I think we all know what this means ...DallasNews.com (Dumb-ass registration scheme required) wrote:Democrats demand to see documents that they say sanction torture
11:16 PM CDT on Tuesday, June 8, 2004
By MICHELLE MITTELSTADT / The Dallas Morning News
WASHINGTON – Angered by the discovery of internal Bush administration memos suggesting torture could be justified in certain instances, Senate Democrats demanded Tuesday that Attorney General John Ashcroft hand over the documents.
During an often testy Senate Judiciary Committee hearing, Mr. Ashcroft declined on grounds that his department's advice to the president is confidential. He insisted, however, that President Bush had not sanctioned the torture of suspected al-Qaeda terrorists, Iraqi prisoners or other captives.
"This administration rejects torture," the attorney general said.
Justice and Defense Department lawyers, in 2002 and 2003 memos disclosed this week by the Wall Street Journal and two other newspapers, said federal laws and decades-old international treaties barring torture could be circumvented by the commander-in-chief for national security imperatives.
Citing the media accounts, committee Democrats pressed the attorney general repeatedly for the documents, which some said chronicle a major policy shift.
The memos "appear to be an effort to redefine torture and narrow the prohibition against it by carving out a class of something called exceptional interrogation," said Sen. Dianne Feinstein, D-Calif.
Mr. Ashcroft denied that policy had been changed and declined to provide classified or declassified versions of the memos to the lawmakers.
Confidentiality stressed
"I do believe a president has a right to obtain legal advice from his attorney general on matters and not have to have that revealed to the whole world," he said.
Democrats challenged the rationale, saying the administration either has to assert an executive privilege claim or cite a law that permits the withholding of the information – neither of which Mr.
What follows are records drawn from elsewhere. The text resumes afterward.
(* ===== verification/ConnShared.v ===== *)
(** * Goroutines that share a connection (conn.go)

    A [Conn] is safe for concurrent use: [doRequest] runs under [wlock], and
    [waitResponse] takes [rlock], looks at the header of the next response,
    and gives the lock back unless the response is its own, in which case the
    caller reads the body and [do] unlocks.  This file models any number of
    goroutines, each in a call of [do], as a machine whose events are the
    sections that one of them runs without being interrupted, the arrival of
    any number of bytes from the broker, and the failures of the network.
    [serial_step] is the same calls one after the other, each as the other
    files model it; [inv] relates the two. *)

From S2P Require Import Prelude Errors Time Bufio Read Write VarInt Wire.
From S2P Require Import Protocol Conn.
From stdpp Require Import relations.

#[local] Open Scope Z_scope.

Section shared.
Context {A : Type}.

(** A call of [do]. *)
Record rpc : Type := {
  cl_deadline : connDeadline;
  cl_write : Z → Z → outcome (list byte);
  cl_read : rd A;
}.

(** Where a goroutine is in [do]: before [doRequest]; in the loop of
    [waitResponse], without and with [rlock]; with the header skipped and
    [rlock] held, about to read; after the call. *)
Inductive progress : Type :=
| PStart
| PWait (id : Z)
| PPeek (id : Z)
| PRead (size : Z)
| PDone (res : outcome A).

Record goroutine : Type := { g_call : rpc; g_pc : progress }.

(** The connection, the bytes that the broker sent and that have not arrived,
    the goroutine that holds [rlock], the goroutines. *)
Record shared : Type := {
  sh_conn : conn;
  sh_wire : list byte;
  sh_rlock : option nat;
  sh_gs : list goroutine;
}.

(** The argument of a read is the error that the network reports while the
    bytes are missing, if it does. *)
Inductive event : Type :=
| ERequest (i : nat)
| EArrive (n : nat)
| ELock (i : nat)
| EPeek (i : nat) (err : option goerror)
| ERead (i : nat) (err : option goerror).

Definition set_pc (i : nat) (pc : progress) (gs : list goroutine) : list goroutine :=
  alter (λ g, {| g_call := g_call g; g_pc := pc |}) i gs.

(** The goroutine [i] is now at [pc]. *)
Definition move (s : shared) (i : nat) (pc : progress) (c : conn) (wire : list byte) (rlock : option nat) :
    shared :=
  {| sh_conn := c; sh_wire := wire; sh_rlock := rlock; sh_gs := set_pc i pc (sh_gs s) |}.

(** A read of [n] bytes blocks until they are there or the network fails. *)
Definition ready (n : Z) (err : option goerror) (c : conn) : option conn :=
  match err, n <=? len (rd_data (c_rbuf c)) with
  | None, true => Some c
  | Some e, false => Some (set_rbuf c (BufReader (rd_data (c_rbuf c)) e (rd_bufsize (c_rbuf c))))
  | _, _ => None
  end.

(** The answer of the broker to the last request of what it was sent. *)
Context (broker : list byte → list byte).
Ashcroft did Tuesday.
"You are not allowed under our Constitution not to answer our questions," Sen. Joseph Biden, D-Del., told Mr. Ashcroft. "You all better come up with a good rationale, because otherwise it's contempt of Congress."
Asked later whether the Democrats would press a contempt of Congress case, the committee's top Democrat, Sen. Patrick Leahy of Vermont, said they would wait to see whether the attorney general answers questions they will submit in writing about the administration's interrogation policies.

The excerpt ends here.